1. Try to limit “cheat” meals from every single sitting, to once a day. There’s no need to eat a Cinnabon the size of your head for breakfast, a ton of fried food for lunch, and a dinner that’s dripping in fat with 2 deserts after. At home, you wouldn’t typically dream of eating 6,000 calories in a day, so try to eat healthy at least 2 meals a day, and limit the “vacation” meal to just one. You won’t feel deprived, but you also won’t have to go up a size in pants by the end of the week.
2. If you’re going to drink, try to avoid 5 strawberry daiquiris in a row. Limit the excessively sugary drinks, opt for something lighter. It’s really easy to consume thousands of calories in alcohol mixers without even thinking about it. Alcohol also slows the metabolism, so if you can limit it to every couple of days, even better. But we aren’t asking you to ruin your vacation if that sounds terrible.

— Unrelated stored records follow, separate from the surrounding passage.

(** The hole [b] is cut. *)
Lemma alloc_at_aligned k h bs1 b bs2 l i size :
  heap_inv (k_mem k) h (bs1 ++ b :: bs2) -> b_hole b = true ->
  oa_rep (k_mem k) (h_index h) l -> l ≡ₚ hole_addrs (bs1 ++ b :: bs2) -> l !! i = Some (b_addr b) ->
  0 <= size -> 0x1000 <= b_addr b -> aligned_room b (size + 20) ->
  exists m' idx', alloc_at size (size + 20) 1 (Z.of_nat i) k h =
      Ok (b_addr b + align_pad (b_addr b) + 12, with_mem m' k, with_index idx' h) /\
    heap_inv m' (with_index idx' h) (bs1 ++ split_aligned b (size + 20) ++ bs2) /\
    heap_frame h (b_addr b) (b_end b) (k_mem k) m'.
Proof.
  intros Hi Hb Hrep Hp Hl Hs Ha Hroom.
  assert (b ∈ bs1 ++ b :: bs2) as Hin by (rewrite elem_of_app, elem_of_cons; auto).
  pose proof (tiled_in _ _ _ b (hi_tiled _ _ _ Hi) Hin) as (Hba & Hbs & Hbe).
  pose proof (hi_start _ _ _ Hi). pose proof (hi_end _ _ _ Hi). pose proof (hi_array _ _ _ Hi).
  destruct (hi_blocks _ _ _ Hi b Hin) as [(_ & Hsz & _) _]. pose proof (index_length _ _ _ _ Hi Hrep Hp) as Hlen.
  pose proof (split_aligned_tiled b (size + 20) ltac:(lia) Hroom) as Htile.
  rewrite (alloc_at_aligned_eq k h b l i size Hrep Hl Hsz Hs Ha Hbe H0 Hroom).
  pose proof Hroom as [Hpad Hsize]. unfold SIZEOF_header, SIZEOF_footer in Hpad, Hsize.
  set (pad := align_pad (b_addr b)) in *. set (need := size + 20) in *. unfold b_end in *.
  set (m5 := carve_mem _ _ need).
  destruct (carved_frame (k_mem k) h bs1 b bs2 l need Hi Hrep Hp ltac:(lia) Hroom) as [Hframe5 Hrep5]. fold pad m5 in Hframe5, Hrep5.
  assert (forall m6, same_on (b_addr b) (b_size b) m5 m6 -> forall d, d ∈ split_aligned b need -> block_ok m6 (h_end_address h) d) as Hblk.
  { intros m6. apply (split_aligned_ok (k_mem k)); lia || exact Hroom. }
  pose proof (tiled_one b Hbs) as Hold.
  assert (hole_addrs (bs1 ++ b :: bs2) ≡ₚ b_addr b :: hole_addrs (bs1 ++ bs2)) as Hholes.
  { rewrite !hole_addrs_app, hole_addrs_cons, Hb. symmetry. apply Permutation_middle. }
  pose proof (split_aligned_holes b need) as Hnew. fold pad in Hnew.
  destruct (Z.eqb_spec (b_size b) (pad + need)) as [E|E].
  - rewrite bind_ok. exists m5, (h_index h). cbn [fst snd]. split_and!; [reflexivity | | exact Hframe5].
    eapply (heap_inv_replace _ _ _ _ _ [b] _ _ (b_addr b) (b_addr b + b_size b));
      [exact Hi | exact Hold | exact Htile | discriminate | exact Hframe5 | | reflexivity.. |].
    + apply Hblk. intros x _. reflexivity.
    + exists l. split; [exact Hrep5|]. rewrite Hp, Hholes, !hole_addrs_app, Hnew. apply Permutation_middle.
  - destruct (index_insert m5 h (h_index h) l (b_addr b + pad + need)) as
      (m6 & idx' & lf & E6 & Hrep6 & Hlf & Harr6 & Hmax6 & Hlt6 & Hfr6);
      [exact Hrep5 | apply (hi_less_than _ _ _ Hi) | reflexivity.. | lia | lia | lia |].
    assert (heap_frame h (b_addr b) (b_addr b + b_size b) (k_mem k) m6) as Hframe6
      by (eapply heap_frame_trans; [exact Hframe5 | apply heap_frame_index; exact Hfr6]).
    rewrite E6, bind_ok. exists m6, idx'. cbn [fst snd]. split_and!; [reflexivity | | exact Hframe6].
    eapply (heap_inv_replace _ _ _ _ _ [b] _ _ (b_addr b) (b_addr b + b_size b));
      [exact Hi | exact Hold | exact Htile | discriminate | exact Hframe6 | | exact Harr6 | exact Hmax6 | |].
    + apply Hblk. eapply same_but_on; [exact Hfr6 | unfold index_room; lia].
    + rewrite Hlt6. symmetry. apply (hi_less_than _ _ _ Hi).
    + exists lf. split; [exact Hrep6|]. rewrite Hlf, insert_list_perm, Hp, Hholes, !hole_addrs_app, Hnew.
      cbn [app]. rewrite <- !Permutation_middle. apply perm_swap.
Qed.

(** ** alloc *)

(** The search ends at an entry that fits, whatever the alignment. *)
Lemma find_hole_from_fits m size al a l n i p :
  oa_rep m a l -> (i + n = length l)%nat -> find_hole_from m size al a n (Z.of_nat i) = Ok p -> p <> -1 ->
  exists j x, p = Z.of_nat j /\ l !! j = Some x /\ hole_fits m size al x = true.
Proof.
  intros Hrep. revert i. induction n as [|n IH]; intros i Hin; cbn [find_hole_from]; [intros [= <-]; congruence|].
  destruct (lookup_lt_is_Some_2 l i) as [x Hx]; [lia|]. rewrite (lookup_ordered_array_spec _ _ _ _ _ Hrep Hx), bind_ok.
  destruct (hole_fits m size al x) eqn:E; [intros [= <-]; eauto|].
  replace (Z.of_nat i + 1) with (Z.of_nat (S i)) by lia. apply IH. lia.
Qed.

(** [alloc], with alignment, when the hole it finds can be cut. *)
Lemma alloc_aligned_spec fuel k h bs size i :
  heap_inv (k_mem k) h bs -> 0 <= size -> size + 20 < 0x100000000 ->
  find_smallest_hole (size + 20) 1 (k_mem k) h = Ok i -> i <> -1 ->
  exists bs1 b bs2, bs = bs1 ++ b :: bs2 /\ b_hole b = true /\
    lookup_ordered_array (k_mem k) i (h_index h) = Ok (b_addr b) /\ hdr_size (k_mem k) (b_addr b) = b_size b /\
    (0x1000 <= b_addr b -> aligned_room b (size + 20) ->
     exists m' idx', alloc fuel size 1 k h =
         Ok (b_addr b + align_pad (b_addr b) + 12, with_mem m' k, with_index idx' h) /\
       heap_inv m' (with_index idx' h) (bs1 ++ split_aligned b (size + 20) ++ bs2) /\
       heap_frame h (b_addr b) (b_end b) (k_mem k) m').
Proof.
  intros Hi Hs Hb E Hne. destruct (hi_index _ _ _ Hi) as (l & Hrep & Hp). pose proof E as Ef.
  unfold find_smallest_hole in Ef. rewrite (proj1 Hrep), Nat2Z.id in Ef.
  destruct (find_hole_from_fits _ _ _ _ _ _ 0 _ Hrep eq_refl Ef Hne) as (j & x & -> & Hx & _). clear Ef.
  assert (x ∈ hole_addrs bs) as Hxh by (rewrite <- Hp; eapply list_elem_of_lookup_2; exact Hx).
  apply hole_addrs_in in Hxh as (b & Hbin & Hh & <-). pose proof (hi_blocks _ _ _ Hi b Hbin) as [(_ & Hsz & _) _].
  apply list_elem_of_split in Hbin as (bs1 & bs2 & ->).
  exists bs1, b, bs2. split_and!; [reflexivity | exact Hh | now rewrite (lookup_ordered_array_spec _ _ _ _ _ Hrep Hx) | exact Hsz |].
  intros Ha Hroom. destruct (alloc_at_aligned k h bs1 b bs2 l j size Hi Hh Hrep Hp Hx Hs Ha Hroom) as (m' & idx' & Ea & Hi' & Hfr).
  exists m', idx'. split_and!; [|exact Hi' | exact Hfr]. rewrite <- Ea.
  destruct fuel; cbn [alloc]; unfold SIZEOF_header, SIZEOF_footer;
    replace (size + 12 + 8) with (size + 20) by lia; rewrite (u32_small (size + 20)) by lia;
    rewrite E, bind_ok; rewrite (proj2 (Z.eqb_neq _ _)) by exact Hne; reflexivity.
Qed.

(** The aligned block starts a page, inside the hole. *)
Lemma align_pad_page a : (a + align_pad a + 12) mod 0x1000 = 0.
Proof. unfold align_pad, SIZEOF_header. zlia. Qed.

(** The block in use among the ones that replace the hole. *)
Lemma split_aligned_block b need :
  exists c, c ∈ split_aligned b need /\ b_hole c = false /\ b_addr c = b_addr b + align_pad (b_addr b) /\ b_size c = need.
Proof.
  exists (mk_block (b_addr b + align_pad (b_addr b)) need false). split; [|auto].
  unfold split_aligned, carve. right. destruct (_ =? _); left.
Qed.

(** ** The search with alignment *)

Lemma page_bits_odd x : 0 <= x -> page_bits_test x = Z.odd x.
Proof.
  intros Hx. unfold page_bits_test. cbn [Z.eqb]. rewrite (land_low_mod _ 1 1 eq_refl ltac:(lia)). change (2 ^ 1) with 2.
  rewrite Zmod_odd. destruct (Z.odd x); reflexivity.
Qed.

(** What the search takes for the room of the hole [b]: its whole size at an
    even address, and the size behind the first page boundary at an odd one. *)
Definition search_size (b : block) : Z :=
  b_size b - (if Z.odd (b_addr b) then 0x1000 - (b_addr b + SIZEOF_header) mod 0x1000 else 0).

(** The hole [b] passes the test of the search, and no smaller hole does. *)
Definition smallest_fit (bs : list block) (need : Z) (b : block) : Prop :=
  b ∈ bs /\ b_hole b = true /\ need <= search_size b /\
  forall c, c ∈ bs -> b_hole c = true -> need <= search_size c -> b_size b <= b_size c.

(** The test, on the hole [b] in memory. *)
Lemma hole_fits_aligned m e b need :
  block_ok m e b -> 0 <= b_addr b -> b_end b < 0x100000000 -> 20 <= b_size b < 0x80000000 -> 0 <= need < 0x80000000 ->
  hole_fits m need 1 (b_addr b) = (need <=? search_size b).
Proof.
  intros [(_ & Hsz & _) _] Ha He Hs Hn. unfold hole_fits, aligned_hole_size, search_size, b_end, SIZEOF_header in *. cbv zeta.
  change (0 <? 1) with true. cbv iota. rewrite (u32_small (b_addr b + 12)) by lia.
  rewrite page_bits_odd, Hsz, Z.odd_add by lia. change (Z.odd 12) with false. rewrite xorb_false_r.
  rewrite (i32_small need), (i32_small (b_size b)) by lia.
  destruct (Z.odd (b_addr b)); rewrite ?(i32_small (0x1000 - _)) by zlia; rewrite i32_small by zlia; reflexivity.
Qed.

(** The search takes the first entry that passes the test. *)
Lemma find_hole_from_first m size al a l n i p y :
  oa_rep m a l -> (i + n = length l)%nat -> (i <= p)%nat -> l !! p = Some y -> hole_fits m size al y = true ->
  exists q x, find_hole_from m size al a n (Z.of_nat i) = Ok (Z.of_nat q) /\ (q <= p)%nat /\ l !! q = Some x /\
    hole_fits m size al x = true /\ (forall j z, (i <= j < q)%nat -> l !! j = Some z -> hole_fits m size al z = false).
Proof.
  intros Hrep. revert i. induction n as [|n IH]; intros i Hin Hip Hy Hf; [apply lookup_lt_Some in Hy; lia|].
  cbn [find_hole_from]. destruct (lookup_lt_is_Some_2 l i) as [x Hx]; [lia|].
  rewrite (lookup_ordered_array_spec _ _ _ _ _ Hrep Hx), bind_ok. destruct (hole_fits m size al x) eqn:E.
  - exists i, x. split_and!; [reflexivity | exact Hip | exact Hx | exact E | lia].
  - assert (i <> p) as Hne by (intros ->; congruence).
    replace (Z.of_nat i + 1) with (Z.of_nat (S i)) by lia.
    destruct (IH (S i)) as (q & z & Eq & Hq & Hz & Hfz & Hb); [lia | lia | exact Hy | exact Hf |].
    exists q, z. split_and!; try assumption. intros j w Hj Hw. destruct (Nat.eq_dec j i) as [->|]; [congruence|].
    apply (Hb j w); [lia | exact Hw].
Qed.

3. Get some exercise. We aren’t even necessarily saying you need to go find a CrossFit gym close by while you’re out of town(though that’s always a fun option). Go take a walk on the beach for an hour. Go explore a park or run in a scenic area. Utilize your hotels gym for a half hour at some point during the day. Or go swim for a while in the ocean. And pack accordingly. Don’t forget good tennis shoes, and headphones to use while running.
4. Don’t lose weight to be ready for the beach, then after your vacation, lose any motivation to come back to the gym and eat healthy. This one is easier said than done. But set your next goal. And don’t make it aesthetic, but try to shoot for your first pull-up, or dropping your mile time down by a minute. Those goals will keep you going even when you don’t have an event coming up.